There are many cases around the world showing that the government can accelerate fintech development. The UK’s sandbox scheme and Singapore’s full support of innovation both create excellent environments for existing players and startups. Under the government’s support, enterprises can be helped in three ways: attracting good talent, reducing compliance cost, and accelerating new models.
Which demographic are you watching? Covering all customer segments is part of our strategy. Furthermore, customer-oriented service is the core of CTBC. As a result, CTBC provides comprehensive products for different segments. However, in the digital world, the younger generation is definitely our primary target.
Working with our customers will be a critical process in the future. This segment is more active in spending, pursuing a better life, and accumulating wealth by investing. Providing suitable products for this segment is critical in the payments business. They may not need some traditional product features but want to manage their account more online, prefer personalised products, and chatbot services.
According to our data, customers have strong loyalty to the bank that provided their first financial product or credit card. Early investment in the younger generation will create sustainable relationships, which in turn generate huge data and create more cross-selling opportunities throughout their life.
How do you measure consumer satisfaction? CTBC evaluates performances in many ways such as market surveys, focus groups, and external data from agencies or consulting firms. CTBC also relies on real behaviours.

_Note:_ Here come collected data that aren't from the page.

(* ===== verification/KVManager.v ===== *)
(** * The KV-cache manager

    [KVCacheManager] and [KVCacheBlocks] ([vllm/v1/core/kv_cache_manager.py]):
    the interface between the scheduler and the KV cache.  The manager finds the
    cached prefix of a request, and grants or refuses slots for its next
    tokens. *)

From Stdlib Require Import QArith Qround.
From S2P Require Import Prelude MathUtils KVBlock BlockHashList Request BlockPool KVSpecs CacheHit SingleType Coordinator.

#[local] Open Scope Z_scope.

(** ** Allocation results *)

(** The manager builds one empty instance and hands it out again and again;
    [allocate_slots] recognises it by identity. *)
Inductive KVCacheBlocks :=
  | empty_kv_cache_blocks (num_groups : nat)
  | NewKVCacheBlocks (bss : list (list bref)).

Definition kvb_blocks (b : KVCacheBlocks) : list (list bref) :=
  match b with
  | empty_kv_cache_blocks n => replicate n []
  | NewKVCacheBlocks bss => bss
  end.

Definition kvb_add (a b : KVCacheBlocks) : KVCacheBlocks :=
  NewKVCacheBlocks (zip_with app (kvb_blocks a) (kvb_blocks b)).

(** [None] only when [allow_none] is set and all groups are empty. *)
Definition get_block_ids (p : BlockPool) (allow_none : bool) (b : KVCacheBlocks) : option (list (list Z)) :=
  if allow_none && forallb (λ bs, zlen bs =? 0) (kvb_blocks b) then None
  else Some ((λ bs : list bref, (λ x, block_id (pool_heap p x)) <$> bs) <$> kvb_blocks b).

Definition get_unhashed_block_ids (p : BlockPool) (b : KVCacheBlocks) : result (list Z) :=
  match kvb_blocks b with
  | [bs] => Ok ((λ x, block_id (pool_heap p x)) <$> filter (λ x, block_hash (pool_heap p x) = None) bs)
  | _ => Raise AssertionError
  end.

Definition get_unhashed_block_ids_all_groups (p : BlockPool) (b : KVCacheBlocks) : list (list Z) :=
  (λ bs : list bref, (λ x, block_id (pool_heap p x)) <$>
     filter (λ x, block_hash (pool_heap p x) = None ∧ is_null (pool_heap p x) = false) bs) <$> kvb_blocks b.

Definition new_empty (b : KVCacheBlocks) : KVCacheBlocks :=
  NewKVCacheBlocks ((λ _, []) <$> kvb_blocks b).

(** ** State *)

(** [PrefixCacheStats] of [vllm/v1/metrics/stats.py] *)
Record PrefixCacheStats := mkStats {
  stats_reset : bool;
  stats_requests : Z;
  stats_queries : Z;
  stats_hits : Z;
  preempted_requests : Z;
  preempted_queries : Z;
  preempted_hits : Z;
}.

Definition new_stats : PrefixCacheStats := mkStats false 0 0 0 0 0 0.

Definition stats_record (num_tokens num_hits : Z) (preempted : bool) (s : PrefixCacheStats) :=
  if preempted then
    mkStats (stats_reset s) (stats_requests s) (stats_queries s) (stats_hits s)
      (preempted_requests s + 1) (preempted_queries s + num_tokens) (preempted_hits s + num_hits)
  else
    mkStats (stats_reset s) (stats_requests s + 1) (stats_queries s + num_tokens) (stats_hits s + num_hits)
      (preempted_requests s) (preempted_queries s) (preempted_hits s).

Record KVCacheManager := mkKVCacheManager {
  km_max_model_len : Z;
  km_enable_caching : bool;
  log_stats : bool;
  prefix_cache_stats : option PrefixCacheStats;
  coordinator : KVCacheCoordinator;
  num_kv_cache_groups : nat;
  watermark_blocks : Z;
  kv_cache_event_metadata : list (KVCacheSpecKind * option Z);
}.

Definition set_coordinator (c : KVCacheCoordinator) (k : KVCacheManager) :=
  mkKVCacheManager (km_max_model_len k) (km_enable_caching k) (log_stats k) (prefix_cache_stats k) c
    (num_kv_cache_groups k) (watermark_blocks k) (kv_cache_event_metadata k).
Definition set_stats (s : option PrefixCacheStats) (k : KVCacheManager) :=
  mkKVCacheManager (km_max_model_len k) (km_enable_caching k) (log_stats k) s (coordinator k)
    (num_kv_cache_groups k) (watermark_blocks k) (kv_cache_event_metadata k).

(** The constructor.  The watermark is a float; its product with the number of
    blocks is taken exactly. *)
Definition init_kv_cache_manager (config : KVCacheConfig)
    (max_model_len sbs hash_block_size : Z) (max_num_batched_tokens : option Z)
    (enable_caching use_eagle log_stats enable_kv_cache_events : bool) (dcp pcp : Z) (watermark : Q)
    (retention : option Z) (int_hashes : bool) : result KVCacheManager :=
  c ← get_kv_cache_coordinator config max_model_len (default max_model_len max_num_batched_tokens)
        use_eagle enable_caching enable_kv_cache_events dcp pcp sbs hash_block_size retention int_hashes;
  _ ← py_assert (Qle_bool 0 watermark);
  Ok (mkKVCacheManager max_model_len enable_caching log_stats
        (if log_stats then Some new_stats else None) c (length (kv_cache_groups config))
        (Qfloor (watermark * inject_Z (num_blocks config)))
        ((λ g, (get_kv_cache_spec_kind (kv_cache_spec g),
                get_kv_cache_spec_sliding_window (kv_cache_spec g))) <$> kv_cache_groups config)).

(** ** Operations *)

Definition km_pool (k : KVCacheManager) : BlockPool := block_pool (coordinator k).

Definition set_km_pool (p : BlockPool) (k : KVCacheManager) : KVCacheManager :=
  set_coordinator (set_state (single_type_managers (coordinator k)) p (coordinator k)) k.

Definition usage (k : KVCacheManager) : Q := get_usage (km_pool k).

Definition make_prefix_cache_stats (k : KVCacheManager) : option PrefixCacheStats * KVCacheManager :=
  if negb (log_stats k) then (None, k) else (prefix_cache_stats k, set_stats (Some new_stats) k).

(** [any(blocks)]: some group has blocks. *)
Definition create_kv_cache_blocks (k : KVCacheManager) (bss : list (list bref)) : KVCacheBlocks :=
  if existsb (λ bs, negb (zlen bs =? 0)) bss then NewKVCacheBlocks bss
  else empty_kv_cache_blocks (num_kv_cache_groups k).

Definition get_computed_blocks (k : KVCacheManager) (r : Request)
    : result (KVCacheBlocks * Z * KVCacheManager) :=
  if negb (km_enable_caching k) || skip_reading_prefix_cache r
  then Ok (empty_kv_cache_blocks (num_kv_cache_groups k), 0, k) else
  let max_cache_hit_length := num_tokens r - 1 in
  '(computed_blocks, n, c) ← coord_find_longest_cache_hit (coordinator k) (block_hashes r) max_cache_hit_length;
  let k := set_coordinator c k in
  k ← (if log_stats k then
         match prefix_cache_stats k with
         | None => Raise AssertionError
         | Some s => Ok (set_stats (Some (stats_record (num_tokens r) n (0 <? num_preemptions r) s)) k)
         end
       else Ok k);
  Ok (create_kv_cache_blocks k computed_blocks, n, k).

(** The optional arguments of [allocate_slots] with their defaults. *)
Record slot_args := mkSlotArgs {
  sa_num_new_computed_tokens : Z;
  sa_new_computed_blocks : option KVCacheBlocks;
  sa_num_lookahead_tokens : Z;
  sa_num_external_computed_tokens : Z;
  sa_delay_cache_blocks : bool;
  sa_num_encoder_tokens : Z;
  sa_full_sequence_must_fit : bool;
  sa_reserved_blocks : Z;
  sa_has_scheduled_reqs : bool;
}.

Definition default_slot_args : slot_args := mkSlotArgs 0 None 0 0 false 0 false 0 true.

(** [new_computed_block_list is not self.empty_kv_cache_blocks.blocks] *)
Definition has_hits (b : option KVCacheBlocks) : bool :=
  match b with Some (NewKVCacheBlocks _) => true | _ => false end.

Definition hit_lists (k : KVCacheManager) (b : option KVCacheBlocks) : list (list bref) :=
  kvb_blocks (default (empty_kv_cache_blocks (num_kv_cache_groups k)) b).

(** The watermark counts for waiting and preempted requests, and only beside
    scheduled ones. *)
Definition applied_watermark (k : KVCacheManager) (r : Request) (has_scheduled_reqs : bool) : Z :=
  if has_scheduled_reqs && bool_decide (status r = WAITING ∨ status r = PREEMPTED)
  then watermark_blocks k else 0.

Section slots.
Context (sha256 : list bytes → bytes).

(** The part after the checks: hits, new blocks, caching. *)
Definition grant_slots (k : KVCacheManager) (r : Request) (a : slot_args)
    (num_local total num_new_tokens num_tokens_need_slot num_tokens_main_model : Z)
    : result (KVCacheBlocks * KVCacheManager * Request) :=
  let c := coordinator k in
  let ext := sa_num_external_computed_tokens a in
  c ← (if has_hits (sa_new_computed_blocks a) || (0 <? ext) then
         coord_allocate_new_computed_blocks c (request_id r) (hit_lists k (sa_new_computed_blocks a))
           num_local ext
       else Ok c);
  '(new_blocks, c) ← coord_allocate_new_blocks c (request_id r) num_tokens_need_slot
                       num_tokens_main_model (sa_num_encoder_tokens a);
  if negb (km_enable_caching k) || sa_delay_cache_blocks a then
    Ok (create_kv_cache_blocks k new_blocks, set_coordinator c k, r)
  else
    '(c, r) ← coord_cache_blocks sha256 c r (Z.min (total + num_new_tokens) (num_tokens r));
    Ok (create_kv_cache_blocks k new_blocks, set_coordinator c k, r).

(** The admission gate over the whole sequence; [false] refuses. *)
Definition full_sequence_fits (k : KVCacheManager) (r : Request) (a : slot_args) (total watermark : Z)
    : result (bool * KVCacheManager) :=
  if sa_full_sequence_must_fit a then
    let full_num_tokens := Z.min (num_tokens r) (km_max_model_len k) in
    '(n, c) ← coord_get_num_blocks_to_allocate (coordinator k) (request_id r) full_num_tokens
                (hit_lists k (sa_new_computed_blocks a)) (sa_num_encoder_tokens a) total
                full_num_tokens true;
    Ok (negb (get_num_free_blocks (block_pool c) <? n + watermark), set_coordinator c k)
  else Ok (true, k).

(** [None]: the request cannot get its slots now. *)
Definition allocate_slots (k : KVCacheManager) (r : Request) (num_new_tokens : Z) (a : slot_args)
    : result (option KVCacheBlocks * KVCacheManager * Request) :=
  let ext := sa_num_external_computed_tokens a in
  if (num_new_tokens =? 0) && (ext =? 0) then Raise ValueError else
  let hits := hit_lists k (sa_new_computed_blocks a) in
  let num_local := num_computed_tokens r + sa_num_new_computed_tokens a in
  let total := Z.min (num_local + ext) (km_max_model_len k) in
  let watermark := applied_watermark k r (sa_has_scheduled_reqs a) in
  '(fits, k) ← full_sequence_fits k r a total watermark;
  if negb fits then Ok (None, k, r) else
  let num_tokens_main_model := total + num_new_tokens in
  let num_tokens_need_slot :=
    Z.min (num_tokens_main_model + sa_num_lookahead_tokens a) (km_max_model_len k) in
  c ← coord_remove_skipped_blocks (coordinator k) (request_id r) total;
  '(n, c) ← coord_get_num_blocks_to_allocate c (request_id r) num_tokens_need_slot hits
              (sa_num_encoder_tokens a) (num_local + ext) num_tokens_main_model false;
  let k := set_coordinator c k in
  let available := get_num_free_blocks (block_pool c) - sa_reserved_blocks a in
  if available <? n + watermark then Ok (None, k, r) else
  '(bs, k, r) ← grant_slots k r a num_local total num_new_tokens num_tokens_need_slot
                  num_tokens_main_model;
  Ok (Some bs, k, r).

Definition km_cache_blocks (k : KVCacheManager) (r : Request) (num_computed_tokens : Z)
    : result (KVCacheManager * Request) :=
  if km_enable_caching k then
    '(c, r) ← coord_cache_blocks sha256 (coordinator k) r num_computed_tokens;
    Ok (set_coordinator c k, r)
  else Ok (k, r).
End slots.

Definition km_free (k : KVCacheManager) (r : Request) : result KVCacheManager :=
  c ← coord_free (coordinator k) (request_id r); Ok (set_coordinator c k).

Definition km_remove_skipped_blocks (k : KVCacheManager) (id : string) (total_computed_tokens : Z)
    : result KVCacheManager :=
  c ← coord_remove_skipped_blocks (coordinator k) id total_computed_tokens; Ok (set_coordinator c k).

Definition km_pop_blocks_for_free (k : KVCacheManager) (r : Request) : result (list bref * KVCacheManager) :=
  '(bs, c) ← coord_pop_blocks_for_free (coordinator k) (request_id r); Ok (bs, set_coordinator c k).

Definition km_evict_blocks (k : KVCacheManager) (ids : list Z) : result KVCacheManager :=
  p ← evict_blocks (km_pool k) ids; Ok (set_km_pool p k).

Definition km_reset_prefix_cache (k : KVCacheManager) : result (bool * KVCacheManager) :=
  let '(done, p) := reset_prefix_cache (km_pool k) in
  let k := set_km_pool p k in
  if negb done then Ok (false, k)
  else if log_stats k then
    match prefix_cache_stats k with
    | None => Raise AssertionError
    | Some s => Ok (true, set_stats (Some (mkStats true (stats_requests s) (stats_queries s) (stats_hits s)
                            (preempted_requests s) (preempted_queries s) (preempted_hits s))) k)
    end
  else Ok (true, k).

Definition km_get_num_common_prefix_blocks (k : KVCacheManager) (id : string)
    : result (list Z * KVCacheManager) :=
  '(ns, c) ← coord_get_num_common_prefix_blocks (coordinator k) id; Ok (ns, set_coordinator c k).

(** Stored events get the kind and the window of their group; an event of an
    unknown group is left alone. *)
Definition annotate (meta : list (KVCacheSpecKind * option Z)) (e : KVCacheEvent)
    : KVCacheEvent * option (KVCacheSpecKind * option Z) :=
  (e, match e with
      | BlockStored _ _ _ _ _ _ _ g =>
          if (g <? 0) || (zlen meta <=? g) then None else meta !! Z.to_nat g
      | _ => None
      end).

Definition km_take_events (k : KVCacheManager)
    : list (KVCacheEvent * option (KVCacheSpecKind * option Z)) * KVCacheManager :=
  let '(evs, p) := take_events (km_pool k) in
  (annotate (kv_cache_event_metadata k) <$> evs, set_km_pool p k).

Definition km_get_blocks (k : KVCacheManager) (id : string) : KVCacheBlocks :=
  create_kv_cache_blocks k (coord_get_blocks (coordinator k) id).

Definition km_get_block_ids (k : KVCacheManager) (id : string) : option (list (list Z)) :=
  get_block_ids (km_pool k) false (km_get_blocks k id).

Definition km_take_new_block_ids (k : KVCacheManager) : list Z * KVCacheManager :=
  let rs := take_new_block_ids <$> single_type_managers (coordinator k) in
  (concat rs.*1, set_coordinator (set_state rs.*2 (km_pool k) (coordinator k)) k).

Definition km_new_step_starts (k : KVCacheManager) : KVCacheManager :=
  set_coordinator (coord_new_step_starts (coordinator k)) k.
(* ===== verification/EagleMamba.v ===== *)
(** * Columns of different lengths

    Two combinations of groups for which the columns of the hybrid lookup do not
    agree on the hit length; both are excluded from the theorem about the lookup.

    The hybrid coordinator asks an EAGLE group for one block more than the
    current length and relies on the lookup to drop it again
    ([vllm/v1/core/kv_cache_coordinator.py], [find_longest_cache_hit]).  The
    Mamba lookup takes the flag and ignores it, and unless the model flags its
    own groups every group counts as an EAGLE group.  At the end of the lookup
    only the first kind of full attention is cut to the final length.  This file
    runs the manager on such models. *)

From Stdlib Require Import QArith.
From S2P Require Import Prelude MathUtils KVBlock FreeQueue BlockMap BlockHashList Request BlockHasher BlockPool PrefixCache KVSpecs CacheHit SingleType Coordinator KVManager HybridHit.

#[local] Open Scope Z_scope.

(** Full attention and Mamba in align mode, both with blocks of two tokens. *)
Definition hybrid_config : KVCacheConfig :=
  mkKVConfig 20
    [mkGroup ["attn"] (FullAttentionSpec demo_attn (mkFull 8 None None false)) false;
     mkGroup ["mamba"] (MambaSpec demo_mamba) false].

Definition hybrid_km (use_eagle : bool) : result KVCacheManager :=
  init_kv_cache_manager hybrid_config 64 2 2 (Some 64) true use_eagle false false 1 1 0%Q None false.

Definition prompt_request (id : string) (toks : list Z) : result Request :=
  new_request (Some (request_block_hasher demo_sha ToyHash.hash [0] 2)) id 0 (Some toks)
    (Some demo_sampling) None 0 0 None [] None None 0 false false false.

(** Request A schedules the first four tokens of its prompt; request B shares
    exactly these.  The result is the number of blocks B gets per group, and the
    number of its tokens taken as computed. *)
Definition shared_prefix_run (use_eagle : bool) : result (list Z * Z) :=
  k ← hybrid_km use_eagle;
  a ← prompt_request "A" [1; 2; 3; 4; 5; 6; 7];
  b ← prompt_request "B" [1; 2; 3; 4; 8; 8; 8];
  '(_, _, k) ← get_computed_blocks k a;
  '(_, k, a) ← allocate_slots demo_sha k a 4 default_slot_args;
  '(bs, n, k) ← get_computed_blocks k b;
  Ok (zlen <$> kvb_blocks bs, n).

(** With EAGLE, a request that shares a cached prefix of two blocks with the
    full-attention and Mamba layers of a hybrid model is told that four tokens
    are computed while its full-attention group gets the block of two tokens
    only; without EAGLE both groups get two blocks.  Full attention dropped its
    lookahead block, the Mamba lookup was given a longer limit but dropped
    nothing, so the length grew back. *)
Theorem eagle_mamba_hit_mismatch :
  shared_prefix_run false = Ok ([2; 2], 4) ∧ shared_prefix_run true = Ok ([1; 2], 4).
Proof. split; vm_compute; reflexivity. Qed.

(** Two kinds of full attention, with different value sizes, beside a sliding
    window of three tokens. *)
Definition two_full_config : KVCacheConfig :=
  mkKVConfig 20
    [mkGroup ["full"] (FullAttentionSpec demo_attn (mkFull 8 None None false)) false;
     mkGroup ["full2"] (FullAttentionSpec demo_attn (mkFull 16 None None false)) false;
     mkGroup ["swa"] (SlidingWindowSpec demo_attn 3 8) false].

(** Request A fills eight tokens; the block of its last two tokens in the window
    group is evicted; request B shares the first eight tokens. *)
Definition two_full_run : result (list Z * Z) :=
  k ← init_kv_cache_manager two_full_config 64 2 2 (Some 64) true false false false 1 1 0%Q None false;
  a ← prompt_request "A" [1; 2; 3; 4; 5; 6; 7; 8; 9];
  b ← prompt_request "B" [1; 2; 3; 4; 5; 6; 7; 8; 10];
  '(_, _, k) ← get_computed_blocks k a;
  '(_, k, a) ← allocate_slots demo_sha k a 9 default_slot_args;
  k ← km_evict_blocks k [14];
  '(bs, n, k) ← get_computed_blocks k b;
  Ok (zlen <$> kvb_blocks bs, n).

(** Only the first kind of full attention is cut to the final length: when the
    window group shortens the hit to six tokens, the second one keeps the block
    of tokens six and seven. *)
Theorem second_full_group_not_cut : two_full_run = Ok ([3; 4; 3], 6).
Proof. vm_compute. reflexivity. Qed.
(** ** Examples *)

(** Two requests that share an image of three embeddings; the second one has
    another image of two.  The cache has room for four. *)
Definition demo_image (h : string) (o n : Z) : MultiModalFeatureSpec := mkMMFeature h (mkPlaceholder o n None).
Definition demo_inputs (q : string) : list MultiModalFeatureSpec :=
  if decide (q = "a"%string) then [demo_image "X" 0 3]
  else if decide (q = "b"%string) then [demo_image "X" 0 3; demo_image "Y" 4 2] else [].
Definition demo_size (h : string) : Z :=
  if decide (h = "X"%string) then 3 else if decide (h = "Y"%string) then 2 else 0.
Definition demo_mm_request (q : string) : Request :=
  mkRequest q 0 0 0 0 None None None false WAITING None 16 (Some [1; 2; 3; 4; 9])
    None ∅ 5 [] [1; 2; 3; 4; 9] 0 0 0 0 [] 0 None (demo_inputs q) false 0 [] false false false.

(** The first request computes the image, then both use it. *)
Definition demo_shared : EncoderCacheManager :=
  match (e ← enc_allocate (init_encoder_cache 4) (demo_mm_request "a") 0;
         '(_, e) ← check_and_update_cache e (demo_mm_request "b") 0; Ok e) with
  | Ok e => e
  | Raise _ => init_encoder_cache 0
  end.
(** Both are done with it. *)
Definition demo_unused : EncoderCacheManager :=
  match (e ← enc_free demo_shared (demo_mm_request "a") [0%nat];
         enc_free e (demo_mm_request "b") [0%nat]) with
  | Ok e => e
  | Raise _ => init_encoder_cache 0
  end.

Lemma demo_size_nonneg h : 0 ≤ demo_size h.
Proof. unfold demo_size. by repeat case_decide. Qed.

Lemma demo_known q : known demo_inputs demo_size (demo_mm_request q).
Proof.
  split; [done|]. intros i f Hf. apply list_elem_of_lookup_2 in Hf. simpl in Hf. unfold demo_inputs in Hf.
  repeat case_decide; repeat (apply elem_of_cons in Hf as [->|Hf]; [done|]); by apply elem_of_nil in Hf.
Qed.

Lemma demo_shared_reachable : enc_reachable demo_inputs demo_size 4 demo_shared.
Proof.
  eapply er_step; [eapply er_step; [apply er_init|]|].
  - eapply (es_allocate _ _ _ (demo_mm_request "a") 0); [apply demo_known|reflexivity..].
  - eapply (es_check _ _ _ (demo_mm_request "b") 0); [apply demo_known|vm_compute; reflexivity].
Qed.

Lemma demo_unused_reachable : enc_reachable demo_inputs demo_size 4 demo_unused.
Proof.
  eapply er_step; [eapply er_step; [apply demo_shared_reachable|]|].
  - eapply (es_free _ _ _ (demo_mm_request "a") [0%nat]); [apply demo_known|reflexivity].
  - eapply (es_free _ _ _ (demo_mm_request "b") [0%nat]); [apply demo_known|vm_compute; reflexivity].
Qed.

Take mobile payment adoption as example: CTBC has a scheme in monitoring how many customers adopt the solution and their demographic, number, value and location of daily transactions, and the trends and differences among varied tools, etcetera. This rich data helps modify the product, improve the marketing plan, and also the allocation of company resource.
How do you see the future of the card payments industry, in light of Faster Payments and the ever-increasing proliferation of payment methods? The future of payments is currently not conclusive. Whether or not payments development will be dominated by some key players or become more fragmented cannot be determined right now.
Currently, NFC and code-based solutions are the two main applications in mobile payments. However, in-app purchases and smart payment solutions – for example Amazon Go – also have their own advantages.
Leveraging the trends of the IoT, Smart Cities, and the Internet of Vehicle, how to connect all scenarios and devices seamlessly and efficiently will become critical points in the future.
Making the payment seamless and low cost will be the irreversible trend. As a result, CTBC will focus not only on current business but also on many attractive initiatives. The world changes rapidly. The only never-changing problem is how to create ‘value’ to the public and make their lives better.